01:35 PM - Enable maintenance mode for 45 minutes for upgrading internal database
02:36 PM - API is back to normal.
2021-10-05 UTC
01:50 AM - Partial outage on api.gridly.com, some internal services has been down for 2-3 minutes
02:40 AM - Deployed hotfix to production. API is back to normal.
Root cause analysis (RCA)
We had unexpected downtime from our internal service since Sep 29, 2021, related to license service (plan, seat & subscription).

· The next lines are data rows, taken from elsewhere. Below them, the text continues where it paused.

(** [role.name] *)
Definition role_name (r : Role) : string :=
  match r with
  | PLATFORM_ADMIN => "PLATFORM_ADMIN" | POLICY_ADMIN => "POLICY_ADMIN" | OPERATOR => "OPERATOR"
  | AUDITOR => "AUDITOR" | APPROVER => "APPROVER" | SERVICE_PRINCIPAL => "SERVICE_PRINCIPAL"
  end.

Record ClaimsIdentity := {
  ci_subject : string;
  ci_tenant_id : option string;
  ci_service_id : option string;
  ci_email : option string;
  ci_roles : gset Role;
  ci_groups : list string;
  ci_issuer : option string;
  ci_service_principal : bool
}.

(** ** Claims *)

Section Mapper.
Context `{U : UnicodeData}.

Definition ascii_between (lo hi : N) (n : N) : bool := ((lo <=? n) && (n <=? hi))%N.

(** [c.lower() if c.isalnum() else ""] *)
Definition normalize_char (c : string) : string :=
  match c with
  | String a "" =>
      let n := N_of_ascii a in
      if ascii_between 65 90 n then String (ascii_of_N (n + 32)) ""
      else if ascii_between 97 122 n || ascii_between 48 57 n then c
      else if (n <? 128)%N then "" else uni_normalize c
  | _ => uni_normalize c
  end.

(** [c.isspace()] *)
Definition is_space (c : string) : bool :=
  match c with
  | String a "" =>
      let n := N_of_ascii a in
      if (n <? 128)%N then ascii_between 9 13 n || ascii_between 28 32 n else uni_space c
  | _ => uni_space c
  end.

(** [ClaimsMapper._normalize] *)
Definition normalize (value : string) : string :=
  join "" (map normalize_char (split_chars "" value)).

(** [value.split()] *)
Fixpoint split_words (word : string) (chars : list string) : list string :=
  match chars with
  | [] => if String.eqb word "" then [] else [word]
  | c :: chars =>
      if is_space c then (if String.eqb word "" then [] else [word]) ++ split_words "" chars
      else split_words (word +:+ c) chars
  end.

Definition as_list (value : pyval) : list string :=
  match value with
  | PStr s => split_words "" (split_chars "" s)
  | PList l => map py_str (List.filter is_str l)
  | _ => []
  end.

(** [a or b] *)
Definition py_or (a b : pyval) : pyval := if truthy a then a else b.

(** [v if isinstance(v, str) else None] *)
Definition str_or_none (v : pyval) : option string := match v with PStr s => Some s | _ => None end.

Record ClaimsMapper := {
  cm_role_mapping : list (string * Role);
  cm_normalized : list (string * Role)
}.

Definition claims_mapper (role_mapping : list (string * Role))
    (legacy_admin_role legacy_admin_scope : string) : ClaimsMapper :=
  let m := setdefault legacy_admin_scope OPERATOR (setdefault legacy_admin_role OPERATOR role_mapping) in
  {| cm_role_mapping := m;
     cm_normalized := fold_left (λ acc kv, assoc_set (normalize kv.1) kv.2 acc) m [] |}.

(** The role one claim value grants. *)
Definition item_role (m : ClaimsMapper) (item : string) : option Role :=
  match assoc_get item (cm_role_mapping m) with
  | Some r => Some r
  | None =>
      match assoc_get (normalize item) (cm_normalized m) with
      | Some r => Some r
      | None =>
          List.find (λ r, String.eqb (normalize item) (normalize (role_value r)) ||
                          String.eqb (normalize item) (normalize (role_name r))) all_roles
      end
  end.

Definition role_candidates (claims : pydict) : list string :=
  as_list (dict_get "roles" claims) ++ as_list (dict_get "scope" claims) ++
  as_list (dict_get "scp" claims) ++ as_list (dict_get "groups" claims).

Definition add_item_role (m : ClaimsMapper) (roles : gset Role) (item : string) : gset Role :=
  match item_role m item with Some r => roles ∪ {[r]} | None => roles end.

Definition map_to_identity (m : ClaimsMapper) (claims : pydict) : res ClaimsIdentity :=
  match py_or (dict_get "oid" claims) (dict_get "sub" claims) with
  | PStr subject =>
      if String.eqb subject "" then Raise (ValueError "claims are missing oid or sub") else
      let roles := fold_left (add_item_role m) (role_candidates claims) ∅ in
      let service_principal := py_eqb (dict_get "idtyp" claims) (PStr "app") in
      Ok {| ci_subject := subject;
            ci_tenant_id := str_or_none (py_or (dict_get "tid" claims) (dict_get "tenant_id" claims));
            ci_service_id := str_or_none
              (py_or (py_or (dict_get "appid" claims) (dict_get "azp" claims))
                     (dict_get "client_id" claims));
            ci_email := str_or_none (py_or (dict_get "email" claims) (dict_get "upn" claims));
            ci_roles := if service_principal then roles ∪ {[SERVICE_PRINCIPAL]} else roles;
            ci_groups := as_list (dict_get "groups" claims);
            ci_issuer := str_or_none (dict_get "iss" claims);
            ci_service_principal := service_principal |}
  | _ => Raise (ValueError "claims are missing oid or sub")
  end.
End Mapper.

(** ** Role checks *)

Definition has_permission (identity : ClaimsIdentity) (required : list Role) : bool :=
  bool_decide (PLATFORM_ADMIN ∈ ci_roles identity) ||
  existsb (λ r, bool_decide (r ∈ ci_roles identity)) required.

Definition roles_error (required : list Role) : exn :=
  PermissionError ("access denied; required roles: " +:+
    py_repr (PList (map PStr (sort_strings (dedup (map role_value required)))))).

Definition require_roles (identity : ClaimsIdentity) (required : list Role) : res unit :=
  fail_if (negb (has_permission identity required)) (roles_error required).

(** The [authorize] decorator: [identity] is the keyword argument, if it is an identity. *)
Definition authorized {S A} (required : list Role) (identity : option ClaimsIdentity) (f : M S A) : M S A :=
  match identity with
  | None => raise (PermissionError "an authenticated identity is required")
  | Some i => lift_res (require_roles i required) ;; f
  end.

(** * Lemmas *)

Lemma has_permission_spec identity required :
  has_permission identity required = true ↔
  PLATFORM_ADMIN ∈ ci_roles identity ∨ ∃ r, r ∈ required ∧ r ∈ ci_roles identity.
Proof.
  unfold has_permission. rewrite orb_true_iff, bool_decide_eq_true, existsb_exists.
  setoid_rewrite bool_decide_eq_true. by setoid_rewrite list_elem_of_In.
Qed.

Lemma require_roles_ok identity required :
  require_roles identity required = Ok tt ↔ has_permission identity required = true.
Proof. unfold require_roles. rewrite fail_if_ok. apply negb_false_iff. Qed.

Lemma fold_item_roles `{U : UnicodeData} m items (roles : gset Role) r :
  r ∈ fold_left (add_item_role m) items roles ↔
  r ∈ roles ∨ ∃ item, item ∈ items ∧ item_role m item = Some r.
Proof.
  revert roles. induction items as [|i items IH]; intros roles; simpl.
  - split; [by left|]. intros [?|(? & ?%not_elem_of_nil & _)]; [done|by exfalso].
  - rewrite IH. unfold add_item_role. setoid_rewrite elem_of_cons.
    destruct (item_role m i) as [r'|] eqn:E; [rewrite elem_of_union, elem_of_singleton|];
      naive_solver.
Qed.

(** ** What a claim value grants *)

(** The normalized mapping has the role of the last key with that form. *)
Lemma normalized_mapping_get `{U : UnicodeData} n (mapping : list (string * Role)) r :
  assoc_get n (fold_left (λ acc kv, assoc_set (normalize kv.1) kv.2 acc) mapping []) = Some r ↔
  ∃ before k after, mapping = before ++ (k, r) :: after ∧ normalize k = n ∧
    ∀ kr, kr ∈ after → normalize kr.1 ≠ n.
Proof.
  induction mapping as [|[k x] mapping IH] using rev_ind.
  { split; [done|]. intros (b & k & a & Hnil & _). by destruct b. }
  rewrite fold_left_app. cbn [fold_left fst snd]. destruct (decide (normalize k = n)) as [<-|Hne].
  - rewrite assoc_get_set_eq. split.
    + intros [= ->]. exists mapping, k, []. split_and!; [done..|]. intros kr Hkr. by apply elem_of_nil in Hkr.
    + intros (b & k' & a & E & Hk & Ha). destruct a as [|kr a _] using rev_ind.
      * by apply app_inj_tail in E as [_ [= <- <-]].
      * rewrite app_comm_cons, app_assoc in E. apply app_inj_tail in E as [_ <-].
        by destruct (Ha (k, x) ltac:(set_solver)).
  - rewrite assoc_get_set_ne, IH by done. split.
    + intros (b & k' & a & -> & Hk & Ha). exists b, k', (a ++ [(k, x)]). rewrite <-app_assoc. split_and!; [done..|].
      intros kr [Hkr|Hkr%list_elem_of_singleton]%elem_of_app; [auto|by subst].
    + intros (b & k' & a & E & Hk & Ha). destruct a as [|kr a _] using rev_ind.
      * apply app_inj_tail in E as [_ [= <- <-]]. done.
      * rewrite app_comm_cons, app_assoc in E. apply app_inj_tail in E as [-> <-].
        exists b, k', a. split_and!; [done..|]. intros kr Hkr. apply Ha. set_solver.
Qed.

Lemma normalized_mapping_none `{U : UnicodeData} n (mapping : list (string * Role)) :
  assoc_get n (fold_left (λ acc kv, assoc_set (normalize kv.1) kv.2 acc) mapping []) = None ↔
  ∀ kr, kr ∈ mapping → normalize kr.1 ≠ n.
Proof.
  induction mapping as [|[k x] mapping IH] using rev_ind.
  { split; [|done]. intros _ kr Hkr. by apply elem_of_nil in Hkr. }
  rewrite fold_left_app. cbn [fold_left fst snd]. destruct (decide (normalize k = n)) as [<-|Hne].
  - rewrite assoc_get_set_eq. split; [done|]. intros H. by destruct (H (k, x) ltac:(set_solver)).
  - rewrite assoc_get_set_ne, IH by done. set_solver.
Qed.

Definition plain_name (r : Role) : string :=
  match r with
  | PLATFORM_ADMIN => "platformadmin" | POLICY_ADMIN => "policyadmin" | OPERATOR => "operator"
  | AUDITOR => "auditor" | APPROVER => "approver" | SERVICE_PRINCIPAL => "serviceprincipal"
  end.

Lemma normalize_role `{U : UnicodeData} r :
  normalize (role_value r) = plain_name r ∧ normalize (role_name r) = plain_name r.
Proof. by destruct r. Qed.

At this time, we scaled out to increase High Availability.
Our database was running under pressure because of high traffic, it’s still working but the operations & response time from database are very slowly, that’s why we experienced degraded performance on some API endpoints.
We scaled up & upgraded hardware specification on database side to help reducing workload & impact.

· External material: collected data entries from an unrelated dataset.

(* ===== verification/PyText.v ===== *)
(** Python's text and number conversions, shared by the components: [lower], [strip],
    [int(text)], [int(f)] and [int(v)]. *)

From S2P Require Import Prelude PyFloat PyVal Rbac Orders SemVer.

(** [s.lower()] of an ASCII text *)
Definition str_lower (s : string) : string := concat_map (λ c, String (lower_char c) "") s.

Fixpoint drop_spaces `{U : UnicodeData} (cs : list string) : list string :=
  match cs with
  | [] => []
  | c :: rest => if is_space c then drop_spaces rest else cs
  end.

(** [s.strip()] *)
Definition strip_chars `{U : UnicodeData} (s : string) : list string :=
  rev (drop_spaces (rev (drop_spaces (split_chars "" s)))).

(** [int(text)]: decimal digits, single underscores between them, a sign and
    spaces around; at most 4300 digits. *)
Fixpoint digit_groups (after_digit : bool) (s : string) : bool :=
  match s with
  | EmptyString => after_digit
  | String c r => if ascii_digit c then digit_groups true r
                  else Ascii.eqb c "_" && after_digit && digit_groups false r
  end.
Definition int_text `{U : UnicodeData} (text : string) : option Z :=
  let t := join "" (strip_chars text) in
  let '(neg, digits) := match t with
    | String c r => if Ascii.eqb c "-" then (true, r) else if Ascii.eqb c "+" then (false, r) else (false, t)
    | EmptyString => (false, t)
    end in
  let plain := concat_map (λ c, if Ascii.eqb c "_" then "" else String c "") digits in
  if digit_groups false digits && (String.length plain <=? 4300)%nat
  then Some (if neg : bool then - dec_value plain else dec_value plain) else None.

(** [int(f)] *)
Definition float_trunc (f : spec_float) : res Z :=
  match f with
  | S754_zero _ => Ok 0
  | S754_infinity _ => Raise (OverflowError "cannot convert float infinity to integer")
  | S754_nan => Raise (ValueError "cannot convert float NaN to integer")
  | S754_finite s m e =>
      let a := if 0 <=? e then Z.pos m * 2 ^ e else Z.pos m / 2 ^ (- e) in Ok (if s then - a else a)
  end.

(** [int(v)] *)
Definition py_int `{U : UnicodeData} (v : pyval) : res Z :=
  match v with
  | PInt z => Ok z
  | PBool b => Ok (if b then 1 else 0)
  | PFloat f => float_trunc f
  | PStr s =>
      match int_text s with
      | Some z => Ok z
      | None => Raise (ValueError ("invalid literal for int() with base 10: " +:+ py_repr_str s))
      end
  | _ => Raise (TypeError "int() argument must be a string, a bytes-like object or a real number")
  end.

From perf insight & error tracking, we identified the root cause, it’s about blockers during processing tasks.
After identified the root cause, we deployed hotfix for this, optimize some logics on async.

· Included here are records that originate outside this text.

Lemma approval_clause c t : clause_ok c → tail t →
  approval_need (clause_text c +:+ t) = false ∧
  re_finditer approval_pattern 0 (clause_text c +:+ t) = approval_hits c ++ re_finditer approval_pattern 0 t.
Proof.
  intros Hc Ht. pose proof (tail_facts t Ht) as (Hw & Hd' & _ & _ & Ha). split.
  { pose proof (clause_begins c t Hc) as Hs. unfold approval_need.
    destruct (clause_text c +:+ t) as [|a s]; [done|]. revert Hs. cbn [starts].
    by_chars (λ a, negb (word_char a) || negb (op_char a)) a. by destruct (word_char a), (op_char a). }
  destruct c as [f|f v|d].
  - destruct Hc as [[_ Hf] _]. apply (skip_present _ _ approval_begins); (done || reflexivity).
  - destruct Hc as ([_ Hf] & Hv & _). apply (skip_equals _ _ approval_begins); (done || reflexivity).
  - destruct Hc as (Hd & Hdd & _). apply finditer_hit; [done|].
    cbn [clause_text]. rewrite !str_app_assoc. unfold re_match, approval_pattern, spaces0, ropt. cbn [rseq foldr].
    change ("approvals >= " +:+ d +:+ t) with ("approval" +:+ "s" +:+ " " +:+ ">=" +:+ " " +:+ d +:+ t).
    apply step_left. rewrite rmatch_seq, step_word. rewrite <-rmatch_seq. apply step_left. rewrite step_word.
    apply step_star; [done..|]. apply step_left. rewrite step_lit. apply step_star; [done| |].
    + destruct d as [|a d]; [done|]. apply all_chars_cons in Hdd as [Hx _]. by apply word_not_space, digit_word.
    + by apply step_group.
Qed.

All is back to normal, continue monitoring this kind of issue for next few days
Posted Oct 05, 2021 - 05:01 UTC
Resolved
Infrastructure workaround has been implemented and the service is operating normally. We have identified the cause for the issue and are working towards a resolution. We will provide post-mortem shortly.
Posted Oct 04, 2021 - 15:19 UTC
Monitoring
A fix has been implemented and we are monitoring the results.
Posted Oct 04, 2021 - 14:36 UTC
Update
We will keep the maintenance mode for next 15 mins.We will provide updates as necessary.
Posted Oct 04, 2021 - 14:16 UTC
Update
We're enabling maintenance mode for working on internal services. This is unexpected maintenance in less than 30 minutes from now.